::: Extracted records :::

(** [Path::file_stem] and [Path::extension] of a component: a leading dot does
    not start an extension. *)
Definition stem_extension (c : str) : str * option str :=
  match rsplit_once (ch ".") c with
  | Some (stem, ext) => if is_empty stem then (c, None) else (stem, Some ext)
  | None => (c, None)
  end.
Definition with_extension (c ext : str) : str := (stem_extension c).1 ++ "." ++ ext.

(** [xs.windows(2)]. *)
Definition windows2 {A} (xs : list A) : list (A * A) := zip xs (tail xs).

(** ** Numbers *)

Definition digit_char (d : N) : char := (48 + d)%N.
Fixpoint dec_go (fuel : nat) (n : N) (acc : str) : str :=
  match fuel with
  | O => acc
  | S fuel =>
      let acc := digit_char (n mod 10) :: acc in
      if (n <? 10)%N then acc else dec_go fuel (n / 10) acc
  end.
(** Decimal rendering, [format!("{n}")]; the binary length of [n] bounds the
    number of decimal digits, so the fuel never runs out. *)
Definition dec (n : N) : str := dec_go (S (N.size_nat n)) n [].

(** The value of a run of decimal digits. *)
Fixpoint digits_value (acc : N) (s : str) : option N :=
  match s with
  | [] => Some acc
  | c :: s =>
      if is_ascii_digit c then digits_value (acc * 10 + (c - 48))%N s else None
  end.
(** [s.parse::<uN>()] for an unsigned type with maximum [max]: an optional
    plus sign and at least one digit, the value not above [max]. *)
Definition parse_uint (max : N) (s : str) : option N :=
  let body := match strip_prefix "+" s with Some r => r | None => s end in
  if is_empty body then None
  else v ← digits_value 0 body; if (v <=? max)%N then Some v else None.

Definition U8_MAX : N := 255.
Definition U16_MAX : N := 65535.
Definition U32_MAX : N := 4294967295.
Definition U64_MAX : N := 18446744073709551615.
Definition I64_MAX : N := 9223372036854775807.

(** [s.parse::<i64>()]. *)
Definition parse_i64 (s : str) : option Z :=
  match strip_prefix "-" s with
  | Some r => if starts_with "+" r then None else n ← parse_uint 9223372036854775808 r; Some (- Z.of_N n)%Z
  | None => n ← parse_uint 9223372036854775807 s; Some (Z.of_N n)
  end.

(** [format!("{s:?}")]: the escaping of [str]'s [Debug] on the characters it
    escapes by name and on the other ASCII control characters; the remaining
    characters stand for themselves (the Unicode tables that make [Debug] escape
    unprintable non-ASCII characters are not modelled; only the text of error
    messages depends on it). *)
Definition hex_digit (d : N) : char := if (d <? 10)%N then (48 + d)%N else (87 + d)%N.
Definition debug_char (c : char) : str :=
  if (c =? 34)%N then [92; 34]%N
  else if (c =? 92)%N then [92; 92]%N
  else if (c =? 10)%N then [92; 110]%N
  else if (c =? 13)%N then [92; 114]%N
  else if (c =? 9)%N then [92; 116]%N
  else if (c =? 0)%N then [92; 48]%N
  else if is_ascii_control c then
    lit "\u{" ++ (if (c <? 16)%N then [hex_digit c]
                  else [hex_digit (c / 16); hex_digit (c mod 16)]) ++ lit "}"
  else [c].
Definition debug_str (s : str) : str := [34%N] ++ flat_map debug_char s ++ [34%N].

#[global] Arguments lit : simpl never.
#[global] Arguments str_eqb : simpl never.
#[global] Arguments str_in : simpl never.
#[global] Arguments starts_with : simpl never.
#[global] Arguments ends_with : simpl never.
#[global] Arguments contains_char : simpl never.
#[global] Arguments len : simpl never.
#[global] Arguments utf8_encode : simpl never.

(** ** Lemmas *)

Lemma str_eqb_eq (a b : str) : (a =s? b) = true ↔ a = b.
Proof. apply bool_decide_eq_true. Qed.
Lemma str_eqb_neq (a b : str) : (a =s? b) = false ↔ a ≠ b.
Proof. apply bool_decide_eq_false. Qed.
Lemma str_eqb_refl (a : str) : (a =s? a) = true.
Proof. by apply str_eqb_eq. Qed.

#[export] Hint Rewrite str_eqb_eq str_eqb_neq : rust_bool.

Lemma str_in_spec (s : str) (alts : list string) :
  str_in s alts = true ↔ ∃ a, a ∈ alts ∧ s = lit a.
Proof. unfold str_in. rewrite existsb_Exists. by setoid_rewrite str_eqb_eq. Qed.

:::

[Problem to solve]
Your task is to transcribe each record faithfully and in full.

[Answer area]
(** [Path::file_stem] and [Path::extension] of a component: a leading dot does
    not start an extension. *)
Definition stem_extension (c : str) : str * option str :=
  match rsplit_once (ch ".") c with
  | Some (stem, ext) => if is_empty stem then (c, None) else (stem, Some ext)
  | None => (c, None)
  end.
Definition with_extension (c ext : str) : str := (stem_extension c).1 ++ "." ++ ext.

(** [xs.windows(2)]. *)
Definition windows2 {A} (xs : list A) : list (A * A) := zip xs (tail xs).

(** ** Numbers *)

Definition digit_char (d : N) : char := (48 + d)%N.
Fixpoint dec_go (fuel : nat) (n : N) (acc : str) : str :=
  match fuel with
  | O => acc
  | S fuel =>
      let acc := digit_char (n mod 10) :: acc in
      if (n <? 10)%N then acc else dec_go fuel (n / 10) acc
  end.
(** Decimal rendering, [format!("{n}")]; the binary length of [n] bounds the
    number of decimal digits, so the fuel never runs out. *)
Definition dec (n : N) : str := dec_go (S (N.size_nat n)) n [].

(** The value of a run of decimal digits. *)
Fixpoint digits_value (acc : N) (s : str) : option N :=
  match s with
  | [] => Some acc
  | c :: s =>
      if is_ascii_digit c then digits_value (acc * 10 + (c - 48))%N s else None
  end.
(** [s.parse::<uN>()] for an unsigned type with maximum [max]: an optional
    plus sign and at least one digit, the value not above [max]. *)
Definition parse_uint (max : N) (s : str) : option N :=
  let body := match strip_prefix "+" s with Some r => r | None => s end in
  if is_empty body then None
  else v ← digits_value 0 body; if (v <=? max)%N then Some v else None.

Definition U8_MAX : N := 255.
Definition U16_MAX : N := 65535.
Definition U32_MAX : N := 4294967295.
Definition U64_MAX : N := 18446744073709551615.
Definition I64_MAX : N := 9223372036854775807.

(** [s.parse::<i64>()]. *)
Definition parse_i64 (s : str) : option Z :=
  match strip_prefix "-" s with
  | Some r => if starts_with "+" r then None else n ← parse_uint 9223372036854775808 r; Some (- Z.of_N n)%Z
  | None => n ← parse_uint 9223372036854775807 s; Some (Z.of_N n)
  end.

(** [format!("{s:?}")]: the escaping of [str]'s [Debug] on the characters it
    escapes by name and on the other ASCII control characters; the remaining
    characters stand for themselves (the Unicode tables that make [Debug] escape
    unprintable non-ASCII characters are not modelled; only the text of error
    messages depends on it). *)
Definition hex_digit (d : N) : char := if (d <? 10)%N then (48 + d)%N else (87 + d)%N.
Definition debug_char (c : char) : str :=
  if (c =? 34)%N then [92; 34]%N
  else if (c =? 92)%N then [92; 92]%N
  else if (c =? 10)%N then [92; 110]%N
  else if (c =? 13)%N then [92; 114]%N
  else if (c =? 9)%N then [92; 116]%N
  else if (c =? 0)%N then [92; 48]%N
  else if is_ascii_control c then
    lit "\u{" ++ (if (c <? 16)%N then [hex_digit c]
                  else [hex_digit (c / 16); hex_digit (c mod 16)]) ++ lit "}"
  else [c].
Definition debug_str (s : str) : str := [34%N] ++ flat_map debug_char s ++ [34%N].

#[global] Arguments lit : simpl never.
#[global] Arguments str_eqb : simpl never.
#[global] Arguments str_in : simpl never.
#[global] Arguments starts_with : simpl never.
#[global] Arguments ends_with : simpl never.
#[global] Arguments contains_char : simpl never.
#[global] Arguments len : simpl never.
#[global] Arguments utf8_encode : simpl never.

(** ** Lemmas *)

Lemma str_eqb_eq (a b : str) : (a =s? b) = true ↔ a = b.
Proof. apply bool_decide_eq_true. Qed.
Lemma str_eqb_neq (a b : str) : (a =s? b) = false ↔ a ≠ b.
Proof. apply bool_decide_eq_false. Qed.
Lemma str_eqb_refl (a : str) : (a =s? a) = true.
Proof. by apply str_eqb_eq. Qed.

#[export] Hint Rewrite str_eqb_eq str_eqb_neq : rust_bool.

Lemma str_in_spec (s : str) (alts : list string) :
  str_in s alts = true ↔ ∃ a, a ∈ alts ∧ s = lit a.
Proof. unfold str_in. rewrite existsb_Exists. by setoid_rewrite str_eqb_eq. Qed.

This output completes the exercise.